Le terme «Blessures de Guerre» étant mystérieux pour moi, je pourrais en avoir la signification exacte bien que le Service Médical des Armées garde "à usage interne" la nature de sa ou ses blessures pendant 90 ans à terme échu.

Mes arrières grands parents, ma grand-mère ainsi que mon père ne surent  jamais ainsi les circonstances dans lesquelles ils le perdirent. Ce qui n’est peut-être pas plus mal. Quant à moi, je n’ai toujours pas entamé de demande en ce sens auprès des services intéressés.    

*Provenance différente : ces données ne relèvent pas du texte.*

(** * pypig: filename parsing, filtering, table rendering and commands

    A shallow embedding of [pypig/pypig.py] (the command line client of a
    private pypiserver) and the properties of its parts:

    - the filename parsers [WheelPackage] and [SourcePackage];
    - the listing reader and the filter chain of [get_filtered_packages];
    - the table printer [print_package_list];
    - the pip commands of [download];
    - the credentials and the index URL of [main].

    Python strings are sequences of code points; they are modelled as lists
    of [ascii] characters (code points below 256, which covers every literal
    of the program).  Exceptions are modelled by sum types, the standard
    output, the exit status of the process and the commands handed to the
    operating system by records. *)

From Stdlib Require Import Ascii String DecimalString.
From Stdlib Require Import List ZArith NArith Lia Bool Arith.
Import ListNotations.

(* ================================================================== *)
(** ** Strings *)

Definition str := list ascii.

(** A Python string literal. *)
Definition py (s : string) : str := list_ascii_of_string s.

(** The methods and operators of Python's [str] that the program uses. *)
Module PyStr.

(** [a == b] *)
Fixpoint eqb (a b : str) : bool :=
  match a, b with
  | [], [] => true
  | x :: a', y :: b' => Ascii.eqb x y && eqb a' b'
  | _, _ => false
  end.
(** * Disentanglement estimators of scrubvae, embedded from
    [src/ssumo/model/disentangle.py].

    Conventions of the embedding.
    - Tensor entries are elements of an ordered field [R] (exact arithmetic
      in place of float32); the concrete examples run over [rat].
    - Where the source can produce a NaN out of finite inputs (a mean or a
      covariance over zero rows), entries are [fl R = option R] with [None]
      for NaN, and arithmetic propagates it as IEEE arithmetic does.
    - Python exceptions are the [Raise] results of a small error monad.
    - A Euclidean or Frobenius norm is carried by its radicand: [Sqrt r]
      stands for the non-negative root of [r]. *)

From HB Require Import structures.
From Stdlib Require Import Ascii String DecimalString.
From mathcomp Require Import ssreflect ssrfun ssrbool eqtype ssrnat seq path.
From mathcomp Require Import div choice.
From mathcomp Require Import fintype bigop binomial order ssralg ssrnum ssrint.
From mathcomp Require Import archimedean rat matrix lra.

Set Implicit Arguments.
Unset Strict Implicit.
Unset Printing Implicit Defensive.

Import GRing.Theory Num.Theory Order.Theory.
Local Open Scope ring_scope.

(** ** Python exceptions and the error monad *)

Variant exn : Type :=
  | AttributeError (* cannot assign buffer before Module.__init__() call *)
  | LinAlgError    (* torch.linalg.solve on a singular matrix *)
  | ZeroDivisionError
  | RuntimeError.
(** * SAE_Graphes : graphes valués, Dijkstra et métriques de réseau

    Shallow embedding of [graphe.py] (class [GrapheValue]), [algos.py]
    (class [AlgoDijkstra]) and [reseau.py] (class [ReseauSocial]).

    Conventions of the embedding.
    - A weight is an exact rational or the sentinel [math.inf]: the
      theorems hold of sums that neither round nor overflow.  Where a
      claim depends on the rounding or the overflow of Python's floats,
      the module [Binaire64] runs the same loop on IEEE 754 binary64
      values.
    - The valuation matrix is a list of rows, as Python sees it through
      [len] and indexing.
    - A Python exception is an explicit outcome ([Leve]); a [while] loop
      is run with a bound on its number of iterations, and exceeding the
      bound is a third outcome ([Epuise]) that the theorems rule out.
    - An index supplied by the caller is a [Z] and follows Python's
      rule for negative indices; an index produced by [range] is a [nat].
      The traversals and the component of a vertex are embedded for both:
      [descendants] for the calls that the class makes on indices of
      [range], [descendants_z] for the call of a caller, and likewise
      for [ascendants], [cfc_sommet] and [cc_sommet].
    - The order in which Python iterates a set is not fixed by the
      members of the set: for the component that [plus_grosse_cc]
      iterates it is a parameter of the embedding.  The set [unvisited]
      of [calculPCCSommet], built from [range(n)] and only shrunk, is
      iterated in increasing order. *)

From Stdlib Require Import QArith Lqa.
From Stdlib Require Floats.SpecFloat.
From stdpp Require Import gmap list sorting.

Local Open Scope nat_scope.

(** ** Weights *)

Inductive poids : Type :=
| Fini (q : Q)
| Infini.

(** [w != math.inf] is [negb (est_inf w)]. *)
Definition est_inf (w : poids) : bool :=
  match w with Infini => true | Fini _ => false end.

(** Float addition with an infinite operand. *)
Definition plus_p (a b : poids) : poids :=
  match a, b with
  | Fini x, Fini y => Fini (x + y)%Q
  | _, _ => Infini
  end.

(** [a < b] on floats. *)
Definition ltb_p (a b : poids) : bool :=
  match a, b with
  | Fini x, Fini y => negb (Qle_bool y x)
  | Fini _, Infini => true
  | Infini, _ => false
  end.

(** The order [a <= b], used in statements only. *)
Definition le_p (a b : poids) : Prop :=
  match a, b with
  | Fini x, Fini y => (x <= y)%Q
  | _, Infini => True
  | Infini, Fini _ => False
  end.
Definition console503 : console.Client nat :=
  {| console.Metrics_UpdateApplicationAutoscaler := fun _ _ n =>
       ((None, Some unavailable, Some (errorString "503 Service Unavailable")), S n) |}.

Definition app0 : console.Application :=
  {| console.Name := "app"; console.Enabled := true;
     console.MinInstances := 1; console.MaxInstances := 10;
     console.Thresholds := [] |}.

Definition data0 : schema.ResourceData :=
  {| schema.Id := "org-1";
     schema.attrs := {[ "org_id" := schema.VString "org-1";
                        "name" := schema.VString "Hospital" ]};
     schema.changed := ∅;
     schema.TimeoutCreate := 1200 * Second |}.

Definition state0 : State nat := {| data := data0; remote := O; calls := [] |}.

Definition purgeState0 : State nat :=
  {| data := schema.Set_ "purge_delete" (schema.VBool true) data0;
     remote := O; calls := [] |}.

Definition hospital : cdr.Organization :=
  {| cdr.Id := "org-1"; cdr.Name := "Hospital"; cdr.PartOf := None |}.

Definition response (code : Z) : cdr.Response :=
  {| cdr.StatusCode := code; cdr.Header := {[ "Location" := ["/purge-status/1"] ]} |}.

(** A CDR store that holds the organization, deletes nothing ([Delete]
    answers 404) and accepts a purge, whose status check answers "still
    purging" once and "SUCCESS" afterwards. *)
Definition cdrClient : cdr.Client nat :=
  {| cdr.TenantSTU3_GetOrganizationByID := fun _ n =>
       ((Some hospital, Some (response 200), None), S n);
     cdr.TenantSTU3_Onboard := fun org n =>
       ((Some org, Some (response 201), None), S n);
     cdr.OperationsSTU3_Patch := fun _ _ n =>
       ((None, Some (response 200), None), S n);
     cdr.OperationsSTU3_Delete := fun _ n =>
       ((false, Some (response 404), Some (errorString "404 Not Found")), S n);
     cdr.OperationsSTU3_Post := fun _ _ _ n =>
       ((None, Some (response 202), None), S n);
     cdr.OperationsSTU3_Get := fun _ _ n =>
       if (n <=? 1)%nat
       then ((None, Some (response 202), None), S n)
       else ((Some (cdr.Contained_Parameters
                      [ {| cdr.Parameter_Name := "status";
                           cdr.Parameter_Value := cdr.StringValue "SUCCESS" |} ]),
              Some (response 200), None), S n) |}.

(** A CDR store in which the organization is gone. *)
Definition cdrClientGone : cdr.Client nat :=
  {| cdr.TenantSTU3_GetOrganizationByID := fun _ n =>
       ((None, Some (response 404), Some (errorString "404 Not Found")), S n);
     cdr.TenantSTU3_Onboard := cdr.TenantSTU3_Onboard cdrClient;
     cdr.OperationsSTU3_Patch := cdr.OperationsSTU3_Patch cdrClient;
     cdr.OperationsSTU3_Delete := cdr.OperationsSTU3_Delete cdrClient;
     cdr.OperationsSTU3_Post := cdr.OperationsSTU3_Post cdrClient;
     cdr.OperationsSTU3_Get := cdr.OperationsSTU3_Get cdrClient |}.

Definition iamOrg : iam.Organization :=
  {| iam.ID := "org-1"; iam.Name := "Hospital"; iam.Description := "";
     iam.Type_ := ""; iam.ExternalID := ""; iam.DisplayName := "";
     iam.Active := true; iam.Parent_Value := "root" |}.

En fait, je n’eus pas besoin de me rendre aux Archives de l’Armée pour en savoir plus sur les circonstances de la mort de mon grand-oncle. Pour être tout à fait honnête, je n’en eus pas le courage non plus !.... Les lignes qui suivent me suffisent encore à ce jour.

Extrait du Guide Illustré Michelin des Champs de Bataille Verdun et Argonne, édition 1936, p 109 :

« Attaqué dès le 14 Mars 1916, écrasé d’obus le 25 Avril, Cumières ne fut enlevé par l’ennemi que dans la nuit du 23 au 24 Mai. Le 26 Mai, au soir, après une lutte acharnée, les Français en reprirent la partie Est.

Les 29 et 30 Mai 1916, après deux jours de bombardement continu, ils furent un moment refoulés par des forces supérieures vers Chattancourt ; mais une vigoureuse contre-attaque les ramena jusqu’aux lisières Sud du village, sans toutefois leur rendre le Bois des Caurettes, au Sud Ouest de Cumières.

Le 20 Aout 1917, Cumières et son bois furent repris par le régiment de Marche de la Légion Etrangère».

Complètement rasé, réduit à l’état de terrain nu, maintes et maintes fois retourné et labouré par les obus, Cumières fut déclaré «  Mort pour la France ».

 Quoiqu’il en soit, entretemps, les noms de Cumières, Le Mort Homme, la Cote 304, le ravin de la Hayette, le Bois des Corbeaux et la cote de l’Oie m’étaient devenus des noms familiers.  Seule me manquait une confirmation de date : mon grand oncle était décédé le 23 ou le 29 Avril 1916 des suites de blessures de guerre. Il me plait de croire qu’il fut au nombre des victimes du monstrueux pilonnage d’artillerie du 25 Avril 1916 … ou de ceux qui le précédèrent.   

Et si ce n’est pas à Cumières même qu’il fut blessé, les endroits précédemment cités sont tellement imbriqués les uns dans les autres qu’ils ne formaient à l’époque qu’un seul et unique front long de 4 kms au maximum, tout comme ils ne forment aujourd’hui qu’un seul et même paysage.

L’Histoire est à coté de chez vous.  Parfois, on lui marche dessus !

Le fait que ce courrier nous soit parvenu n’est pas qu’une simple histoire de famille. En 1914, le courrier des soldats à leur famille n’était pas encore "surveillé" comme il le fut à partir de 1915. Ceci explique aussi pourquoi, nous ne possédons de lui que ce courrier de Noël 1914, recopié au porte-plume par ma grand-mère alors adolescente de 13 ans. L’original  comme la copie me sont tout aussi précieux.

Il n’aurait pu imaginer que ce courrier serait lu, 90 ans plus tard, aux enfants du Siècle suivant. C’est là, sa propre victoire.